== Segment start ==

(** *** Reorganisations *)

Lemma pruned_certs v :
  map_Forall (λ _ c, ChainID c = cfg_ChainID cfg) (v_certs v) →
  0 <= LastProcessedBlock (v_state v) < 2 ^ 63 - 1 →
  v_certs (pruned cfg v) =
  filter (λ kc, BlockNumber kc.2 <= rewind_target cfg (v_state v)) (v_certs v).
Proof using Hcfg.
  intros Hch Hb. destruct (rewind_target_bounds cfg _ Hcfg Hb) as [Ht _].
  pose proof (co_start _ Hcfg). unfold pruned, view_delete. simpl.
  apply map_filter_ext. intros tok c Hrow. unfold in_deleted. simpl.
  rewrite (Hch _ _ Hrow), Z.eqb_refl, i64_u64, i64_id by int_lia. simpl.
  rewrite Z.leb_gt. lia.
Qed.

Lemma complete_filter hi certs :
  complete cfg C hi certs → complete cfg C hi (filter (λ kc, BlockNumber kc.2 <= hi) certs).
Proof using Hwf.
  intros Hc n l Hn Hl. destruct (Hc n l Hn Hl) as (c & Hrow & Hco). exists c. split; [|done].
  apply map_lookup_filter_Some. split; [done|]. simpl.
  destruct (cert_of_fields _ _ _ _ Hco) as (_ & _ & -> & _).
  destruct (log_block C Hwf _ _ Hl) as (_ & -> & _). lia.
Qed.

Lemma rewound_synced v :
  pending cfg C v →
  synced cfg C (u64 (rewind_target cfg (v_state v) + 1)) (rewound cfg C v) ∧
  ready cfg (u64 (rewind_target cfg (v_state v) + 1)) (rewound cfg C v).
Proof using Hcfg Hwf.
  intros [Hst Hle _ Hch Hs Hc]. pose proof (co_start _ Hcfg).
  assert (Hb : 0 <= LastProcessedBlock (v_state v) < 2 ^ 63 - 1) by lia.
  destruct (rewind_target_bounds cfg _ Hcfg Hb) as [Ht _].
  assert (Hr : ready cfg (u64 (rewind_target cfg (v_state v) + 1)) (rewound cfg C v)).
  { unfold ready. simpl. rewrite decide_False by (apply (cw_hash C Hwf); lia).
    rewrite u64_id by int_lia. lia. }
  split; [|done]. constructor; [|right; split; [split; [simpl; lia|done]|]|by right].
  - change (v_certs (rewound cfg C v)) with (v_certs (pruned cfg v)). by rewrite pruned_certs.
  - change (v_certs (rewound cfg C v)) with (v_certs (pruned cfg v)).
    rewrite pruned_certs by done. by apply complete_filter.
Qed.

== Segment end ==
== Segment start ==

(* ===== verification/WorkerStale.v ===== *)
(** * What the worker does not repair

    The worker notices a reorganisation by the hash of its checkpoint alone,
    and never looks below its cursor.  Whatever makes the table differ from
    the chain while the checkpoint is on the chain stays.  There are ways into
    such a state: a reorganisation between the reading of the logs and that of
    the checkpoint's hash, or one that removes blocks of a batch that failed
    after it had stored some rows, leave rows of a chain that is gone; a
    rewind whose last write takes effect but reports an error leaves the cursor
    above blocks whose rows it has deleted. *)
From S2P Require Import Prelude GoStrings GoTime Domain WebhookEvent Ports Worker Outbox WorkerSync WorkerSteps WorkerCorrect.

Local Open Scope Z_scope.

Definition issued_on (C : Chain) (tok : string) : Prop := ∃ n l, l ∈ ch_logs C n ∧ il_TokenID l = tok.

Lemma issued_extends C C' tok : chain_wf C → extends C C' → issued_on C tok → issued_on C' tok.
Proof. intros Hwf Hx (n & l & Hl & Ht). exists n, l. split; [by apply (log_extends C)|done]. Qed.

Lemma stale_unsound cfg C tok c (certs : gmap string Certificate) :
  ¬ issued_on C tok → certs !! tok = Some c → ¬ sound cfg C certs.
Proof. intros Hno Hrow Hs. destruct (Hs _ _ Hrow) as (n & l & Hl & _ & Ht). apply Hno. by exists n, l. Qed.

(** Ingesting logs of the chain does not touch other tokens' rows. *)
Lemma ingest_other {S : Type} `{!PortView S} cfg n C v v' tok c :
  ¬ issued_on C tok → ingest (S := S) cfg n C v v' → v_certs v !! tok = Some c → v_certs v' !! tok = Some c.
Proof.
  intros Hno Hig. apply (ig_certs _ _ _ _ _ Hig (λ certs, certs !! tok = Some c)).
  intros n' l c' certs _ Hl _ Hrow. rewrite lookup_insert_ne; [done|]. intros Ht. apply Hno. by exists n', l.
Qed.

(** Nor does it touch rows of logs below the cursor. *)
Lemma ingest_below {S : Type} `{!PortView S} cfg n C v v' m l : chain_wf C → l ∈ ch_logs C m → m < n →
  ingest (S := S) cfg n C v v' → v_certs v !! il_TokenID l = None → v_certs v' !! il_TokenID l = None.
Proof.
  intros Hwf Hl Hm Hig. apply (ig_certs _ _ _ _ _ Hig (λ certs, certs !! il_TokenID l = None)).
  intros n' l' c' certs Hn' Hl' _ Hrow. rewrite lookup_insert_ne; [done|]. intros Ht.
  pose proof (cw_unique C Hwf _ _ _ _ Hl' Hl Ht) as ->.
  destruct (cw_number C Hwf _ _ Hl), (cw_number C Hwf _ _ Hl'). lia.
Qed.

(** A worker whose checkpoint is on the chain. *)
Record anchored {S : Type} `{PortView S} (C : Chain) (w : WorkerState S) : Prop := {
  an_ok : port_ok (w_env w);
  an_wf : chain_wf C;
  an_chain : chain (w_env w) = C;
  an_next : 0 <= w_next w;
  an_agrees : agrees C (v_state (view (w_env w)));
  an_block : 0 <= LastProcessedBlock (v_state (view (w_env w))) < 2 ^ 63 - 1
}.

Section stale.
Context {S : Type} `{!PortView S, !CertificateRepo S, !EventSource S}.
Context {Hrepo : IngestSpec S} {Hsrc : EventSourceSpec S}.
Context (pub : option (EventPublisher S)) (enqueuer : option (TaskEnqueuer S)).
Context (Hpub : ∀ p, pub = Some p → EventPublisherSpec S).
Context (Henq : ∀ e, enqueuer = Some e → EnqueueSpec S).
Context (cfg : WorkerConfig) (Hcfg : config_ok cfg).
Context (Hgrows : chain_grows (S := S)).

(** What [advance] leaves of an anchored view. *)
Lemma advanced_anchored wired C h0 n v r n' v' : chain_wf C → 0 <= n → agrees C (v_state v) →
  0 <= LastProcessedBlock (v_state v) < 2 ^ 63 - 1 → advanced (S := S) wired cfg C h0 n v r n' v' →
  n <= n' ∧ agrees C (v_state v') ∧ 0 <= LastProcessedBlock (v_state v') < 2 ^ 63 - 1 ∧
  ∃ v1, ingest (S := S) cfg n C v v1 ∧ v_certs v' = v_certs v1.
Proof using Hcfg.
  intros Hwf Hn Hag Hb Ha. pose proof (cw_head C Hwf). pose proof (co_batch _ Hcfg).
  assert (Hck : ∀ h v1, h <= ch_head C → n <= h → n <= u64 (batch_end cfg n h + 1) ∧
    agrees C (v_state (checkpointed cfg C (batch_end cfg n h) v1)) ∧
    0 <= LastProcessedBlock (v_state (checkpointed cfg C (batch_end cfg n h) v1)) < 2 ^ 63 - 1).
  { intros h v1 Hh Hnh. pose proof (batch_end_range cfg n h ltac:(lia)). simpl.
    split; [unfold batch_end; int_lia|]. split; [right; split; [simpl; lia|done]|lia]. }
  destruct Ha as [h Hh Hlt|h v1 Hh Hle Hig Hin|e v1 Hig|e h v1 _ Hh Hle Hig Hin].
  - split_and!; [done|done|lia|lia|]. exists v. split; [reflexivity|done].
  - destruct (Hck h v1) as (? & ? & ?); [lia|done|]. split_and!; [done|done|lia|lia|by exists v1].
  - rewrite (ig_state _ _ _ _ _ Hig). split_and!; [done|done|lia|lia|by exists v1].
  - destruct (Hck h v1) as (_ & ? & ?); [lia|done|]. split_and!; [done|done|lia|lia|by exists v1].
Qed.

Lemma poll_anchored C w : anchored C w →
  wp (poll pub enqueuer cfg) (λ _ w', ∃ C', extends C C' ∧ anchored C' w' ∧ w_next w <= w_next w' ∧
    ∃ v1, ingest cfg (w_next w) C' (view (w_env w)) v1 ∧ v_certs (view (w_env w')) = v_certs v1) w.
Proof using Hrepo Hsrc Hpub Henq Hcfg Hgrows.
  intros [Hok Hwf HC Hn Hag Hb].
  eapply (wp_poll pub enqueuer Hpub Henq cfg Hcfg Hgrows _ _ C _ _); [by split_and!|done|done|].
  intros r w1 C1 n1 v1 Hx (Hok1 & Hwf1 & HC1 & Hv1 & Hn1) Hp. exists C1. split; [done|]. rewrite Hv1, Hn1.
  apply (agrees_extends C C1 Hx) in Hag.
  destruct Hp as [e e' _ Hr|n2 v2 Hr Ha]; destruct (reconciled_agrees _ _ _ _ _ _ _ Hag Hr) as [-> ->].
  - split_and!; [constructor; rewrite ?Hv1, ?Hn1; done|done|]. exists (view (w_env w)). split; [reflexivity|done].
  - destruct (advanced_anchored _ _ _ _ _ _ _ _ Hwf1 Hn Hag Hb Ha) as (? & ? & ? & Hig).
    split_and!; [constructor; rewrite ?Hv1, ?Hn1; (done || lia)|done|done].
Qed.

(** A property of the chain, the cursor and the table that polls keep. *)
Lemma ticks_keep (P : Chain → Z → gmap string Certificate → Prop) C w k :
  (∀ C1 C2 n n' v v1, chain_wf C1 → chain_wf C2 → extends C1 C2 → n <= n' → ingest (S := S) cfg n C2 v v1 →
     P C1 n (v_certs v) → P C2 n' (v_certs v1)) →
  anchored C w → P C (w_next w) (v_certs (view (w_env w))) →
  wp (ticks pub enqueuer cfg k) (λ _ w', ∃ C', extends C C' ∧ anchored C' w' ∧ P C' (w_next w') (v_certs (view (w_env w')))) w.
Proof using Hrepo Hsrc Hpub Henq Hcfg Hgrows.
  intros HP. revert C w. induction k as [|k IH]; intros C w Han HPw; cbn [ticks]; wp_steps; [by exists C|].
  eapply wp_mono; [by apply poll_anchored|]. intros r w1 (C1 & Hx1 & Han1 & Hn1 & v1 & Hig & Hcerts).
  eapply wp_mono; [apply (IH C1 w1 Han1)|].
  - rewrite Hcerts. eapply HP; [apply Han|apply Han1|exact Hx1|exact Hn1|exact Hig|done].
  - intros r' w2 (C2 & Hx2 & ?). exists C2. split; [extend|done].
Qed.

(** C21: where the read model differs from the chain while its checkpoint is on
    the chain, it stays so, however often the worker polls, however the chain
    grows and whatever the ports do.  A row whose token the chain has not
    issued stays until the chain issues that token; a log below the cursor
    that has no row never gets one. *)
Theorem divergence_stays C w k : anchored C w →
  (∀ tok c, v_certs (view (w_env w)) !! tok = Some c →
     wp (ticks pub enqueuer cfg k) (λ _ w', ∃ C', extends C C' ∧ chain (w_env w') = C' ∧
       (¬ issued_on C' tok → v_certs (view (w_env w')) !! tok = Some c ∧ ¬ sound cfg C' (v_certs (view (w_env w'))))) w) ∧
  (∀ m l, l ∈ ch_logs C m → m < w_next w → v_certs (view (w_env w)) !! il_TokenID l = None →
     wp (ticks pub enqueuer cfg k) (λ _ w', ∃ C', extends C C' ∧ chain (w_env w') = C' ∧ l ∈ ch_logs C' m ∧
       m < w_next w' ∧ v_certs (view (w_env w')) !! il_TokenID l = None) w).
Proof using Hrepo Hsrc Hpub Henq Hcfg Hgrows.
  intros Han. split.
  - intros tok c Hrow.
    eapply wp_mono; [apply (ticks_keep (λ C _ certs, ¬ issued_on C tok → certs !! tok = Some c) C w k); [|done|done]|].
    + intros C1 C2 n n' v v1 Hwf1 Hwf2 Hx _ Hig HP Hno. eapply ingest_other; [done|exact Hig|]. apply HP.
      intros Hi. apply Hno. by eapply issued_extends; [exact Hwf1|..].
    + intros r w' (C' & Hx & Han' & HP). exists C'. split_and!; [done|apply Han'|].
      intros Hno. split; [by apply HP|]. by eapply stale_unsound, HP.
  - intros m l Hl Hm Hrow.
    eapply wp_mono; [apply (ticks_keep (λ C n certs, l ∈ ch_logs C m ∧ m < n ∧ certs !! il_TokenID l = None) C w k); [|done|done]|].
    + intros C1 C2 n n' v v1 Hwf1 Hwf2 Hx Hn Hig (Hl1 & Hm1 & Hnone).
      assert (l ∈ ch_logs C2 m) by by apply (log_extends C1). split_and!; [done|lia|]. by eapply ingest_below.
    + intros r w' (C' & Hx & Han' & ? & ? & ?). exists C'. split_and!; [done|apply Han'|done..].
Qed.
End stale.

== Segment end ==

TASK STATEMENT:
Check every line of the entries above for the word "BlockNumber" and report how many lines contain it, giving the number only.

RESPONSE TO THIS EXERCISE:
2